▶ [Try it]:
Show each line of the records below where the word "apply" occurs.

▶ [Material provided]:
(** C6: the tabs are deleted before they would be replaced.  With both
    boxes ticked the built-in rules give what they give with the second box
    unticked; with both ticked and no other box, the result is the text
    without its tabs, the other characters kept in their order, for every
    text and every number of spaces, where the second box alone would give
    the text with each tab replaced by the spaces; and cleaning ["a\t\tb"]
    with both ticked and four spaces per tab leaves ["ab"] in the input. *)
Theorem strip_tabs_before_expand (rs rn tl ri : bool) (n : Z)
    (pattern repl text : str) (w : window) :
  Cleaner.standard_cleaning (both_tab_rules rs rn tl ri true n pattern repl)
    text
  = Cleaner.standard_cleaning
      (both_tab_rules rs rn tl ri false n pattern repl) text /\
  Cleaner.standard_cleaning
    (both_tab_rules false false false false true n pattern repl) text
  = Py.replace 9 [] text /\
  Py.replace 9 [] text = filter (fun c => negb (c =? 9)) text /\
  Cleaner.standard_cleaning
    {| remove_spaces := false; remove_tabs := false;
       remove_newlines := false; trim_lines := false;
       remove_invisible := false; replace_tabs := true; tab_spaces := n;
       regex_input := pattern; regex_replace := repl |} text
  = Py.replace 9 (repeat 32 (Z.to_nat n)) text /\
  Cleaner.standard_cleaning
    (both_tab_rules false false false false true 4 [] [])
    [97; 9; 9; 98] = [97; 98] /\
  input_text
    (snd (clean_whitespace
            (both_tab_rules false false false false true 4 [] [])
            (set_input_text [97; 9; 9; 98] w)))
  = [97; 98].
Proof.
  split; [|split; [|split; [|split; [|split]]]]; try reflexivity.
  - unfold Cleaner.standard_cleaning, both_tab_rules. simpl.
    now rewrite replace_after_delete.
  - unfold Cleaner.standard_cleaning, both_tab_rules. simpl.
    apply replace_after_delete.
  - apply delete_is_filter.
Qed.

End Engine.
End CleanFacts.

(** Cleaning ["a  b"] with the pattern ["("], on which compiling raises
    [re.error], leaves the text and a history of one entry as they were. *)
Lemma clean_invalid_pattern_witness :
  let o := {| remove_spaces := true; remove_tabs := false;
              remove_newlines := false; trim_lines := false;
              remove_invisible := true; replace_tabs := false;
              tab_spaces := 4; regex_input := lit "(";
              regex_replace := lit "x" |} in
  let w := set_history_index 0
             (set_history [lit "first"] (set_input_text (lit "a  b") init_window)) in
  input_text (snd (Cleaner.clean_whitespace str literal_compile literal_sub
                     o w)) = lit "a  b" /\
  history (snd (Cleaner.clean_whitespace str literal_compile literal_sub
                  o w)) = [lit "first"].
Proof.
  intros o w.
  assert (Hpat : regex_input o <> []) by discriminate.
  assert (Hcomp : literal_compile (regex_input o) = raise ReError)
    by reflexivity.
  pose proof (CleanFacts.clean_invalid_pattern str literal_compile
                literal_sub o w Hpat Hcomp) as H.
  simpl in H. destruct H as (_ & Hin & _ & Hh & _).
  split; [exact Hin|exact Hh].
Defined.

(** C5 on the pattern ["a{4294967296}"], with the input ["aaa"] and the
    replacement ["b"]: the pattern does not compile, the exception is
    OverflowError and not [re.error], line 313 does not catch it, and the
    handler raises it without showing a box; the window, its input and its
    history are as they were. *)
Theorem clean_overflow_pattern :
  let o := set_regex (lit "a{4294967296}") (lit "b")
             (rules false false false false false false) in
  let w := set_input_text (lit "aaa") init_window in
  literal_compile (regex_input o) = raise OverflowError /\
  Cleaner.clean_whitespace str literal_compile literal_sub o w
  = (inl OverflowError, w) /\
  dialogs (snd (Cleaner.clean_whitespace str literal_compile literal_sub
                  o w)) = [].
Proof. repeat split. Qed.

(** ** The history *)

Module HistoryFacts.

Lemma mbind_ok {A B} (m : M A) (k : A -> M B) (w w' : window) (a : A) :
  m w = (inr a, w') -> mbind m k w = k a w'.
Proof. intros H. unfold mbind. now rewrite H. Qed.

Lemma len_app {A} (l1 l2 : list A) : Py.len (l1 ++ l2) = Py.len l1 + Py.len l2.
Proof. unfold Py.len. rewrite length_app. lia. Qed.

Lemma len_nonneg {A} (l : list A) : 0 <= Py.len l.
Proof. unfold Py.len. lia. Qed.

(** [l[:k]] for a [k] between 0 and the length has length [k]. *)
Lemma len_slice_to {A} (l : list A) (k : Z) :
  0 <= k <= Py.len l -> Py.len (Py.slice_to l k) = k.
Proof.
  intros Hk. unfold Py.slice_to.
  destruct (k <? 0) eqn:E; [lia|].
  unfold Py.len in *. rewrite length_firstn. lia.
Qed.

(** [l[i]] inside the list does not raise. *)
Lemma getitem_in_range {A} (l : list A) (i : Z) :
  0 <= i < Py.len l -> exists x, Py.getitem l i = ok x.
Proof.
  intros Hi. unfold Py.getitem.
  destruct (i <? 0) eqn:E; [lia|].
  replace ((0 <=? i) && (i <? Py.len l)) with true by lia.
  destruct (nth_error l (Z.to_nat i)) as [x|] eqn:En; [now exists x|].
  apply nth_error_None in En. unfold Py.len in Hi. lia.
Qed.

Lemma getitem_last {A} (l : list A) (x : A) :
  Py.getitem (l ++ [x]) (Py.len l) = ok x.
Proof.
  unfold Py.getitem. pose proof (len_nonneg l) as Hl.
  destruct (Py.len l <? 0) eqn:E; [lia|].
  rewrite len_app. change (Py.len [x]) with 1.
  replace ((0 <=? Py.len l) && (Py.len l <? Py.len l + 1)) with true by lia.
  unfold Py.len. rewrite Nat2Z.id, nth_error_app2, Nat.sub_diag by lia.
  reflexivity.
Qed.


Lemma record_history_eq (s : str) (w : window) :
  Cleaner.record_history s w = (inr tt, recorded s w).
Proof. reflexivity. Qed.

▶ [Output for this task]:
    apply replace_after_delete.
  - apply delete_is_filter.
  apply nth_error_None in En. unfold Py.len in Hi. lia.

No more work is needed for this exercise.